The main one is something like “appeals to consequences.” Talking in public has two main functions: coordinating and information-processing, and it’s quite difficult to separate the two functions. [See this post and the related posts at the bottom.] Suppose I think OpenAI makes humanity less safe, and I want humanity to be more safe; I might try to figure out which strategy will be most persuasive (while still correcting me if I’m the mistaken one!) and pursue that strategy, instead of employing a strategy that more quickly ‘settles the question’ at the cost of making it harder to shift OpenAI’s beliefs. More generally, the people with the most information will be people closest to OpenAI, which probably makes them more careful about what they will or won’t say. There also seem to be significant asymmetries here, as it might be very easy to say “here are three OpenAI researchers I think are making existential risk lower” but very difficult to say “here are three OpenAI researchers I think are making existential risk higher.” [Setting aside the social costs, there’s their personal safety to consider.]

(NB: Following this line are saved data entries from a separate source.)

(* ===== verification/MediaFlags.v ===== *)
(** * MediaFlags: a media object is never playing and buffering at once.

    [isPlaying] and [isBuffering] are two properties of a shared [Media] object, and
    the handlers assign them separately.  The invariant of this file is about the
    whole store: the current media, the objects that were current before and those
    of other owners. *)

From S2P Require Import Prelude SwiftNumbers Interfaces Client Concrete Labels Config Media AvEvents UserState Reporting Lifecycle Machine Safety.
From Stdlib Require Import SpecFloat.

Section flags.
Context `{O : Oracle} `{!MediaLaws}.
Implicit Types (s : St) (r : MediaRef) (m : Media).

Definition exclusive m : Prop := media_isPlaying m = true → media_isBuffering m = false.

Definition flags_inv s : Prop := ∀ r m, s.(heap) !! r = Some m → exclusive m.

Definition flags_kept s s' : Prop := flags_inv s → flags_inv s'.

#[export] Instance flags_kept_preorder : PreOrder flags_kept.
Proof. split; unfold flags_kept; [by intros ? ?|]. intros s1 s2 s3; auto. Qed.

(** Calls and assignments to the client do not touch the store. *)
#[export] Instance flags_frame : Frame flags_kept (λ _, True) (λ _, True) (λ _, True).
Proof. split; [apply _|..]; by intros s ? ? ?. Qed.

(** An assignment after which the flags are exclusive if they were before. *)
Definition flags_ok (f : Media → Media) : Prop := ∀ m, exclusive m → exclusive (f m).

Lemma flags_insert s c' tr r m m' :
s.(heap) !! r = Some m → (exclusive m → exclusive m') →
flags_kept s (mkSt c' (<[r := m']> s.(heap)) tr).
Proof.
intros Hr Hm Hinv r' m0. simpl. intros Hin.
apply lookup_insert_Some in Hin as [[<- <-]|[_ Hin]]; [|by eapply Hinv].
apply Hm. by eapply Hinv.
Qed.

Lemma keeps_flags_update r f : flags_ok f → keeps flags_kept (update_media r f).
Proof.
intros Hf s. unfold update_media. destruct (heap s !! r) as [m|] eqn:E; simpl;
  [apply (flags_insert _ _ _ _ m); [done|apply Hf]|reflexivity].
Qed.

Lemma ok_stop : flags_ok (media_set_isPlaying false).
Proof. intros m _. unfold exclusive. by rewrite media_isPlaying_get_set. Qed.

Lemma ok_length l : flags_ok (media_set_length l).
Proof. intros m. unfold exclusive. by rewrite media_isPlaying_set_length, media_isBuffering_set_length. Qed.

Lemma exclusive_played m : exclusive (media_set_isBuffering false (media_set_isPlaying true m)).
Proof. intros _. apply media_isBuffering_get_set. Qed.

Lemma exclusive_buffering m :
exclusive (media_set_isBuffering true (media_set_isPlaying false m)).
Proof.
unfold exclusive. by rewrite media_isPlaying_set_isBuffering, media_isPlaying_get_set.
Qed.

(** ** Operations *)

Lemma flags_play s r m p labels :
s.(client).(echoEnabled) = true → has_media s r m → flags_kept s (avPlayEvent p labels s).2.
Proof.
intros He Hm. rewrite (run_avPlayEvent s r m p labels He Hm). unfold play_outcome.
destruct (play_position _ _ _ _); [destruct (enriched_live m && _)|]; simpl; [by intros ?| |by intros ?].
apply (flags_insert _ _ _ _ m); [apply Hm|]. intros _. apply exclusive_played.
Qed.

(** A handler returns at once while disabled, and only logs without a media. *)
Ltac flags_handler :=
match goal with
| Hwf : well_formed ?s |- flags_kept ?s (?x ?s).2 =>
    let h := head_of x in
    destruct (echoEnabled (client s)) eqn:He;
      [|unfold h; run_step; rewrite He; simpl; reflexivity];
    destruct (media (client s)) as [r|] eqn:Hr;
      [destruct (Hwf r Hr) as [m Hm]
      |unfold h; run_step; rewrite He; run_step; rewrite Hr; unfold log, emit;
       rewrite push_push; by intros ?]
end.

Lemma flags_avPlayEvent s p l : well_formed s → flags_kept s (avPlayEvent p l s).2.
Proof. intros Hwf. flags_handler. by apply (flags_play s r m). Qed.

Lemma flags_avBufferEvent s p l : well_formed s → flags_kept s (avBufferEvent p l s).2.
Proof.
intros Hwf. flags_handler. rewrite (run_avBufferEvent s r m) by done. unfold nav_outcome. simpl.
apply (flags_insert _ _ _ _ m); [done|]. intros _. apply exclusive_buffering.
Qed.

Lemma flags_releaseSuppressedPlay s : well_formed s → flags_kept s (releaseSuppressedPlay s).2.
Proof.
intros Hwf. unfold releaseSuppressedPlay. run_step.
destruct (echoEnabled (client s)); simpl; [|reflexivity]. run_step.
destruct (broker (client s)) as [b|]; [|reflexivity].
destruct (suppressingPlayEvent (client s)); simpl; [|reflexivity].
unfold push. simpl. etrans; [|by apply flags_avPlayEvent]. by intros ?.
Qed.

Lemma flags_setMedia s r m :
flags_ok media_getClone → s.(client).(echoEnabled) = true → s.(heap) !! r = Some m →
flags_kept s (setMedia r s).2.
Proof.
intros Hclone He Hr Hinv. rewrite (run_setMedia s r m) by done. unfold setMedia_state. simpl.
intros r' m'. simpl. intros Hin. apply lookup_insert_Some in Hin as [[_ <-]|[_ Hin]].
- apply Hclone. by eapply Hinv.
- by eapply Hinv.
Qed.
End flags.

Section exec_flags.
Context `{O : Oracle} `{!MediaLaws}.

Lemma exec_flags op s :
flags_ok media_getClone → well_formed s → op_ok op s → flags_kept s (exec op s).2.
Proof.
intros Hclone Hwf Hok. destruct op; unfold exec;
  lazymatch goal with
  | |- flags_kept _ (setMedia ?r _).2 =>
      destruct (echoEnabled (client s)) eqn:He;
        [destruct Hok as [? ?]; by eapply flags_setMedia
        |unfold setMedia; run_step; rewrite He; simpl; reflexivity]
  | |- flags_kept _ (avPlayEvent _ _ _).2 => by apply flags_avPlayEvent
  | |- flags_kept _ (avBufferEvent _ _ _).2 => by apply flags_avBufferEvent
  | |- flags_kept _ (releaseSuppressedPlay _).2 => by apply flags_releaseSuppressedPlay
  | |- flags_kept ?s (?m ?s).2 =>
      cut (keeps flags_kept m); [intros Hk; apply Hk|];
      repeat lazymatch goal with
        | |- keeps _ (update_media _ _) => apply keeps_flags_update
        | |- _ => keeps_step
        end; try apply _;
      first [ exact I | apply ok_stop | apply ok_length ]
  end.
Qed.

Lemma steps_flags s s' :
flags_ok media_getClone → well_formed s → steps s s' → flags_kept s s'.
Proof.
intros Hclone Hwf. induction 1 as [|s1 s2 s3 [op s s0 Hok E] _ IH]; [reflexivity|].
etrans; [|apply IH; apply (steps_well_formed s s0); [|done]].
- pose proof (exec_flags op s Hclone Hwf Hok) as Hin. by rewrite E in Hin.
- eapply steps_step; [|apply steps_refl]. by apply (step_exec op).
Qed.
End exec_flags.

Section properties.
Context `{O : Oracle}.
Implicit Types (s : St).

(** C12. A media object is never playing and buffering at once. If no object of the
    store is both, and cloning does not make one that is, then after any sequence of
    operations no object of the store is both: not the current media, nor one that was
    current before, although the handlers assign the two flags separately. *)
Theorem never_playing_and_buffering `{!MediaLaws} s s' :
flags_ok media_getClone → well_formed s → flags_inv s → steps s s' →
∀ r m, s'.(heap) !! r = Some m → ¬ (media_isPlaying m = true ∧ media_isBuffering m = true).
Proof.
intros Hclone Hwf Hinv Hsteps r m Hr [Hp Hb].
pose proof (steps_flags s s' Hclone Hwf Hsteps Hinv r m Hr Hp) as Hx. congruence.
Qed.
End properties.

(** ** Witnesses *)
Section witnesses.
#[local] Existing Instances cMediaI cUserI cLabelI cEnumI cConfigI cO cMediaL.

(** After a buffering event and a play the media only plays. *)
Lemma never_playing_and_buffering_witness :
let s1 := (exec (OpAvBuffer 3000 None) on_demand).2 in
let s2 := (exec (OpAvPlay 4000 None) s1).2 in
∃ m, s2.(heap) !! 3%positive = Some m ∧ media_isPlaying m = true ∧
  ¬ (media_isPlaying m = true ∧ media_isBuffering m = true).
Proof.
set (s1 := (exec (OpAvBuffer 3000 None) on_demand).2).
set (s2 := (exec (OpAvPlay 4000 None) s1).2).
exists (mkCMedia false false 10000 true false).
assert (H : s2.(heap) !! 3%positive = Some (mkCMedia false false 10000 true false))
  by (vm_compute; reflexivity).
split; [exact H|]. split; [reflexivity|].
apply (never_playing_and_buffering on_demand s2) with (r := 3%positive); [| | | |exact H].
- by intros m.
- intros r [= <-]. by exists cOnDemand.
- intros r m Hr. unfold on_demand, cWith, cState in Hr. simpl in Hr. apply lookup_singleton_Some in Hr as [_ <-]. done.
- eapply steps_step; [|eapply steps_step; [|apply steps_refl]];
    apply step_of; [exact I|vm_compute; reflexivity|exact I|vm_compute; reflexivity].
Defined.
End witnesses.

The second one is something like “prediction is hard.” One of my favorite math stories is the history of the Markov chain; in the version I heard, Markov’s rival said a thing, Markov thought to himself “that’s not true!” and then formalized the counterexample in a way that dramatically improved that field. Supposing Benquo’s story of how OpenAI came about is true, and OpenAI will succeed at making beneficial AI, and (counterfactually) DeepMind wouldn’t have succeeded. In this hypothetical world, then it would be the case that while the direct effect of DeepMind on existential AI risk would have been negative, the indirect effect would be positive (as otherwise OpenAI, which succeeded, wouldn’t have existed). While we often think we have a good sense of the direct effect of things, in complicated systems it becomes very non-obvious what the total effects are.

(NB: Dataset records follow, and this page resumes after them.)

Definition TrackerConfigurationKeys : Interface :=
  mkInterface (Some "_TtC7Tracker24TrackerConfigurationKeys") "TrackerConfigurationKeys"
      "NSObject" [] [
  property ClassMethod true true Copy (object "NSString" Nonnull) "SessionBackgroundDuration";
  method ClassMethod (object "NSString" Nonnull) "SessionBackgroundDuration";
  property ClassMethod true true Copy (object "NSString" Nonnull) "CampaignLifetime";
  method ClassMethod (object "NSString" Nonnull) "CampaignLifetime";
  property ClassMethod true true Copy (object "NSString" Nonnull) "CampaignLastPersistence";
  method ClassMethod (object "NSString" Nonnull) "CampaignLastPersistence";
  property ClassMethod true true Copy (object "NSString" Nonnull) "PersistIdentifiedVisitor";
  method ClassMethod (object "NSString" Nonnull) "PersistIdentifiedVisitor";
  property ClassMethod true true Copy (object "NSString" Nonnull) "HashUserId";
  method ClassMethod (object "NSString" Nonnull) "HashUserId";
  property ClassMethod true true Copy (object "NSString" Nonnull) "EnableBackgroundTask";
  method ClassMethod (object "NSString" Nonnull) "EnableBackgroundTask";
  property ClassMethod true true Copy (object "NSString" Nonnull) "OfflineMode";
  method ClassMethod (object "NSString" Nonnull) "OfflineMode";
  property ClassMethod true true Copy (object "NSString" Nonnull) "Log";
  method ClassMethod (object "NSString" Nonnull) "Log";
  property ClassMethod true true Copy (object "NSString" Nonnull) "LogSSL";
  method ClassMethod (object "NSString" Nonnull) "LogSSL";
  property ClassMethod true true Copy (object "NSString" Nonnull) "Domain";
  method ClassMethod (object "NSString" Nonnull) "Domain";
  property ClassMethod true true Copy (object "NSString" Nonnull) "PixelPath";
  method ClassMethod (object "NSString" Nonnull) "PixelPath";
  property ClassMethod true true Copy (object "NSString" Nonnull) "Site";
  method ClassMethod (object "NSString" Nonnull) "Site";
  property ClassMethod true true Copy (object "NSString" Nonnull) "Secure";
  method ClassMethod (object "NSString" Nonnull) "Secure";
  property ClassMethod true true Copy (object "NSString" Nonnull) "Identifier";
  method ClassMethod (object "NSString" Nonnull) "Identifier";
  property ClassMethod true true Copy (object "NSString" Nonnull) "DownloadSource";
  method ClassMethod (object "NSString" Nonnull) "DownloadSource";
  property ClassMethod true true Copy (object "NSString" Nonnull) "Plugins";
  method ClassMethod (object "NSString" Nonnull) "Plugins";
  deprecated (property ClassMethod true true Copy (object "NSString" Nonnull)
      "SendOnlyWhenAppActive");
  method ClassMethod (object "NSString" Nonnull) "SendOnlyWhenAppActive";
  property ClassMethod true true Copy (object "NSString" Nonnull) "SendOnApplicationState";
  method ClassMethod (object "NSString" Nonnull) "SendOnApplicationState";
  property ClassMethod true true Copy (object "NSString" Nonnull) "AutoSalesTracker";
  method ClassMethod (object "NSString" Nonnull) "AutoSalesTracker";
  property ClassMethod true true Copy (object "NSString" Nonnull) "CollectDomain";
  method ClassMethod (object "NSString" Nonnull) "CollectDomain";
  property ClassMethod true true Copy (object "NSString" Nonnull) "IgnoreLimitedAdTracking";
  method ClassMethod (object "NSString" Nonnull) "IgnoreLimitedAdTracking";
  property ClassMethod true true Copy (object "NSString" Nonnull) "SendHitWhenOptOut";
  method ClassMethod (object "NSString" Nonnull) "SendHitWhenOptOut";
  designated (method InstanceMethod (T_instancetype Nonnull) "init")].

The third one is something like “heterogeneity.” Rather than passing a judgment on the org as a whole, it would make more sense to make my judgments more narrow; “widespread access to AI seems like it makes things worse instead of better,” for example, which OpenAI seems to already have shifted their views on, instead focusing on widespread benefits instead of widespread access.
---
With those obstacles out of the way, here’s some limited thoughts:
I think OpenAI has changed for the better in several important ways over time; for example, the ‘Open’ part of the name is not really appropriate anymore, but this seems good instead of bad on my models of how to avoid existential risks from AI. I think their fraction of technical staff devoted to reasoning about and mitigating risks is higher than DeepMind’s, although lower than MIRI’s (tho MIRI’s fraction is a very high bar); I don’t have a good sense whether that fraction is high enough.
I think the main effects of OpenAI are the impacts they have on the people they hire (and the impacts they don’t have on the people they don’t hire). There are three main effects to consider here: resources, direction-shifting, and osmosis.
On resources, imagine that there’s Dr. Light, whose research interests point in a positive direction, and Dr. Wily, whose research interests point in a negative direction, and the more money you give to Dr. Light the better things get, and the more money you give to Dr. Wily, the worse things get. [But actually what we care about is counterfactuals; if you don’t give Dr. Wily access to any of your compute, he might go elsewhere and get similar amounts of compute, or possibly even more.]
On direction-shifting, imagine someone has a good idea for how to make machine learning better, and they don’t really care what the underlying problem is. You might be able to dramatically change their impact by pointing them at cancer-detection instead of missile guidance, for example. Similarly, they might have a default preference for releasing models, but not actually care much if management says the release should be delayed.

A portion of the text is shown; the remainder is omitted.